*** Raw data ***

(* ===== verification/Listeners.v ===== *)
(** * The listening socket snapshotter ([inspectord/workers/
      listening_socket_snapshotter], [evidence/netsnapshot.py])

    The text of [/proc/net/tcp] and its siblings, the sockets read from it, the
    comparison of two snapshots, the worker that reports each change as an
    event, and the bounded snapshot of all sockets taken as evidence. The files
    are read as ASCII; [reader proto = None] is a read or decoding that raises.
    A snapshot is a dict whose values repeat its keys, so it is modelled by its
    keys in insertion order. *)

From S2P Require Import Prelude Schemas Numerals IpAddr.

Definition PROTOS : list string := ["tcp"; "tcp6"; "udp"; "udp6"]%string.

(** ** [int(s, 16)]

    Blanks around, a sign, an optional [0x], single underscores between the
    digits. [None] is the [ValueError]. *)

Fixpoint int16_digits (s : string) (acc : Z) (prev_us : bool) : option Z :=
  match s with
  | EmptyString => if prev_us then None else Some acc
  | String c s' =>
      match hex_val c with
      | Some v => int16_digits s' (16 * acc + v) false
      | None => if (code c =? 95)%N then if prev_us then None else int16_digits s' acc true else None
      end
  end.
Definition int16_unsigned (s : string) : option Z :=
  match s with
  | String "0" (String c s') =>
      if Ascii.eqb c "x" || Ascii.eqb c "X" then
        match s' with String "_" s'' => int16_digits s'' 0 true | _ => int16_digits s' 0 true end
      else int16_digits s 0 true
  | _ => int16_digits s 0 true
  end.
Definition py_int16 (s : string) : option Z :=
  match strip s with
  | String "+" s' => int16_unsigned s'
  | String "-" s' => Z.opp <$> int16_unsigned s'
  | s' => int16_unsigned s'
  end.

(** [s.upper()] on ASCII. *)
Definition upper_char (c : ascii) : ascii := if is_lower_ascii c then ascii_of_N (code c - 32) else c.
Fixpoint str_upper (s : string) : string :=
  match s with EmptyString => EmptyString | String c s' => String (upper_char c) (str_upper s') end.

(** ** Addresses *)

(** [s[i:i+2]] for [i] in [range(0, 8, 2)]. *)
Definition pairs8 (s : string) : list string :=
  [str_take 2 s; str_take 2 (str_drop 2 s); str_take 2 (str_drop 4 s); str_take 2 (str_drop 6 s)].
Definition word_bytes (s : string) : option (list Z) := mapM py_int16 (pairs8 s).

Definition decode_ipv4 (hexip : string) : option string :=
  octets ← word_bytes hexip; Some (join "." (str_of_Z <$> rev octets)).

(** [bytes] of a value outside a byte raises [ValueError]. *)
Definition byte_ok (b : Z) : bool := (0 <=? b) && (b <? 256).
Definition word_le (s : string) : option (list Z) :=
  bs ← word_bytes s; if forallb byte_ok bs then Some (rev bs) else None.
Definition bytes_value (bs : list Z) : Z := foldl (fun a b => a * 256 + b) 0 bs.

Definition decode_ipv6 (hexip : string) : option string :=
  w0 ← word_le (str_take 8 hexip);
  w1 ← word_le (str_take 8 (str_drop 8 hexip));
  w2 ← word_le (str_take 8 (str_drop 16 hexip));
  w3 ← word_le (str_take 8 (str_drop 24 hexip));
  Some (ipv6_str (bytes_value (w0 ++ w1 ++ w2 ++ w3))).

Definition decode_local_addr (hexaddr : string) : option (string * Z) :=
  match split_on ":" hexaddr with
  | [hex_ip; hex_port] =>
      port ← py_int16 hex_port;
      ip ← (if (String.length hex_ip =? 8)%nat then decode_ipv4 hex_ip else decode_ipv6 hex_ip);
      Some (ip, port)
  | _ => None
  end.

(** ** Snapshots *)

(** [(proto, ip, port)]. *)
Definition Sock : Type := string * string * Z.
Definition Snapshot : Type := list Sock.

(** [d[key] = ...]. *)
Definition put (d : Snapshot) (k : Sock) : Snapshot := if bool_decide (k ∈ d) then d else d ++ [k].

Definition is_udp (proto : string) : bool := String.eqb proto "udp" || String.eqb proto "udp6".

(** One row after the header: the socket it adds, if any. *)
Definition parse_row (proto : string) (line : string) : option Sock :=
  match split_ws line with
  | _ :: local_addr :: rem_addr :: state :: _ =>
      let local := '(ip, port) ← decode_local_addr local_addr; Some (proto, ip, port) in
      if is_udp proto then
        '(_, rem_port) ← decode_local_addr rem_addr;
        if rem_port =? 0 then local else None
      else if String.eqb (str_upper state) "0A" then local
      else None
  | _ => None
  end.

(** The lines that are not blank, stripped, without the first. *)
Definition body_rows (text : string) : list string :=
  drop 1 (List.filter (fun l => negb (is_empty l)) (strip <$> splitlines text)).

Definition parse_listeners (text proto : string) : Snapshot := foldl put [] (omap (parse_row proto) (body_rows text)).

(** [_snapshot_all]: [None] when a file cannot be read. *)
Definition snapshot_all (reader : string -> option string) : option Snapshot :=
  texts ← mapM (fun p => t ← reader p; Some (t, p)) PROTOS;
  Some (foldl (fun m '(t, p) => foldl put m (parse_listeners t p)) [] texts).

(** ** Changes *)

Inductive Change := listener_added | listener_removed.
#[export] Instance Change_eq_dec : EqDecision Change.
Proof. solve_decision. Defined.
Definition change_value (c : Change) : string :=
  match c with listener_added => "listener_added" | listener_removed => "listener_removed" end.

Definition ChangeRecord : Type := Change * Sock.

(** The order of [(action, proto, ip, port)]. *)
Definition str_lt (a b : string) : Prop := String.le a b /\ a <> b.
#[export] Instance str_lt_dec a b : Decision (str_lt a b).
Proof. unfold str_lt. apply _. Defined.
Definition record_le (a b : ChangeRecord) : Prop :=
  let '(ca, (pa, ia, qa)) := a in
  let '(cb, (pb, ib, qb)) := b in
  str_lt (change_value ca) (change_value cb) \/
  change_value ca = change_value cb /\
  (str_lt pa pb \/ pa = pb /\ (str_lt ia ib \/ ia = ib /\ qa <= qb)).
#[export] Instance record_le_dec a b : Decision (record_le a b).
Proof. destruct a as [? [[? ?] ?]], b as [? [[? ?] ?]]. unfold record_le. apply _. Defined.

Definition diff_listeners (prev curr : Snapshot) : list ChangeRecord :=
  merge_sort record_le
    (((fun k => (listener_added, k)) <$> List.filter (fun k => negb (bool_decide (k ∈ prev))) curr) ++
     ((fun k => (listener_removed, k)) <$> List.filter (fun k => negb (bool_decide (k ∈ curr))) prev)).

(** ** The source *)

Record Source := mkSource { so_closed : bool; so_snapshot : Snapshot }.

Definition new_source (reader : string -> option string) : option Source := mkSource false <$> snapshot_all reader.

(** A poll of a closed source raises [RuntimeError]; one whose read raises
    leaves the snapshot as it was. *)
Definition poll (reader : string -> option string) (s : Source) : option (list ChangeRecord) * Source :=
  if so_closed s then (None, s)
  else
    match snapshot_all reader with
    | None => (None, s)
    | Some curr => (Some (diff_listeners (so_snapshot s) curr), mkSource false curr)
    end.
Definition close (s : Source) : Source := mkSource true (so_snapshot s).

(** ** The worker *)

Definition transport (proto : string) : string := if startswith "tcp" proto then "tcp" else "udp".

Definition record_args (host_name : string) (ts : Z) (r : ChangeRecord) : EventArgs :=
  let '(c, (proto, ip, port)) := r in
  let where_ := ip +:+ ":" +:+ str_of_Z port +:+ "/" +:+ transport proto in
  let b := event_args "listening_socket_snapshotter" (change_value c) ["network"]%string
             (match c with listener_added => ["start"] | listener_removed => ["end"] end)%string "info" in
  {| a_module := a_module b; a_action := a_action b; a_category := a_category b; a_type := a_type b;
     a_severity := a_severity b; a_kind := a_kind b;
     a_host := Some [("name"%string, PStr host_name)]; a_outcome := None;
     a_message := Some ("listening socket " +:+ where_ +:+
                        match c with listener_added => " opened" | listener_removed => " closed" end)%string;
     a_process := None; a_file := None; a_user := None;
     a_source := Some [("ip", PStr ip); ("port", PInt port)]%string; a_destination := None;
     a_network := Some [("transport", PStr (transport proto)); ("direction", PStr "ingress")]%string;
     a_service := None; a_package := None; a_device := None; a_persistence := None; a_vulnerability := None;
     a_hunt := None; a_threat := None; a_raw := Some [("source"%string, PStr ("/proc/net/" +:+ proto))];
     a_labels := Some ["listener"%string]; a_ts := Some ts; a_first_seen := false |}.

(** [stamp] gives each event its time and id. *)
Definition record_to_event (host_name : string) (stamp : ChangeRecord -> Z * string) (r : ChangeRecord) : option Event :=
  build_event (stamp r).1 (stamp r).2 (record_args host_name (stamp r).1 r).

Record ListenerWorker := mkListenerWorker { lw_stream : option Source }.

(** [start]: [None] when the first snapshot raises. *)
Definition start (reader : string -> option string) : option ListenerWorker :=
  s ← new_source reader; Some (mkListenerWorker (Some s)).

(** [step]: the events written; [None] is an exception. *)
Definition step (host_name : string) (reader : string -> option string) (stamp : ChangeRecord -> Z * string)
    (w : ListenerWorker) : option (list Event) * ListenerWorker :=
  match lw_stream w with
  | None => (None, w)
  | Some s =>
      let '(records, s') := poll reader s in
      (match records with
       | Some rs => Some (omap (record_to_event host_name stamp) rs)
       | None => None
       end, mkListenerWorker (Some s'))
  end.

Definition stop (w : ListenerWorker) : ListenerWorker := mkListenerWorker None.

(** The loop of [main]: an exception ends it. Each round has what the reader
    then returns and the stamps of its events. *)
Fixpoint main_loop (host_name : string) (rounds : list ((string -> option string) * (ChangeRecord -> Z * string)))
    (w : ListenerWorker) : list Event :=
  match rounds with
  | [] => []
  | (reader, stamp) :: rest =>
      match step host_name reader stamp w with
      | (Some events, w') => events ++ main_loop host_name rest w'
      | (None, _) => []
      end
  end.

(** ** The evidence snapshot *)

Definition MAX_ROWS : nat := 4096.
Definition STATE_NAMES (st : string) : string :=
  if String.eqb st "0A" then "listen" else if String.eqb st "01" then "established" else st.

Record SocketRow := mkSocketRow {
  sk_proto : string; sk_local : string * Z; sk_remote : string * Z; sk_state : string;
}.
Record NetSnapshot := mkNetSnapshot { ns_truncated : bool; ns_sockets : list SocketRow }.

Definition socket_row (proto line : string) : option SocketRow :=
  match split_ws line with
  | _ :: local_addr :: rem_addr :: state :: _ =>
      local ← decode_local_addr local_addr;
      remote ← decode_local_addr rem_addr;
      Some (mkSocketRow proto local remote (STATE_NAMES (str_upper state)))
  | _ => None
  end.

(** The rows of one file: a row met when the bound is reached truncates. *)
Fixpoint collect_rows (proto : string) (lines : list string) (acc : NetSnapshot) : NetSnapshot :=
  match lines with
  | [] => acc
  | l :: rest =>
      if (MAX_ROWS <=? length (ns_sockets acc))%nat then mkNetSnapshot true (ns_sockets acc)
      else
        collect_rows proto rest
          (match socket_row proto l with
           | Some r => mkNetSnapshot (ns_truncated acc) (ns_sockets acc ++ [r])
           | None => acc
           end)
  end.

(** A file that cannot be read is skipped. *)
Definition network_snapshot (reader : string -> option string) : NetSnapshot :=
  foldl (fun acc p =>
           if ns_truncated acc then acc
           else match reader p with None => acc | Some text => collect_rows p (body_rows text) acc end)
    (mkNetSnapshot false []) PROTOS.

*** End of Raw data ***

Once the line containing "are read as" has been written out, please stop; every line before it, back to the first line of the records above, should be given exactly.

(* ===== verification/Listeners.v ===== *)
(** * The listening socket snapshotter ([inspectord/workers/
      listening_socket_snapshotter], [evidence/netsnapshot.py])

    The text of [/proc/net/tcp] and its siblings, the sockets read from it, the
    comparison of two snapshots, the worker that reports each change as an
    event, and the bounded snapshot of all sockets taken as evidence. The files
    are read as ASCII; [reader proto = None] is a read or decoding that raises.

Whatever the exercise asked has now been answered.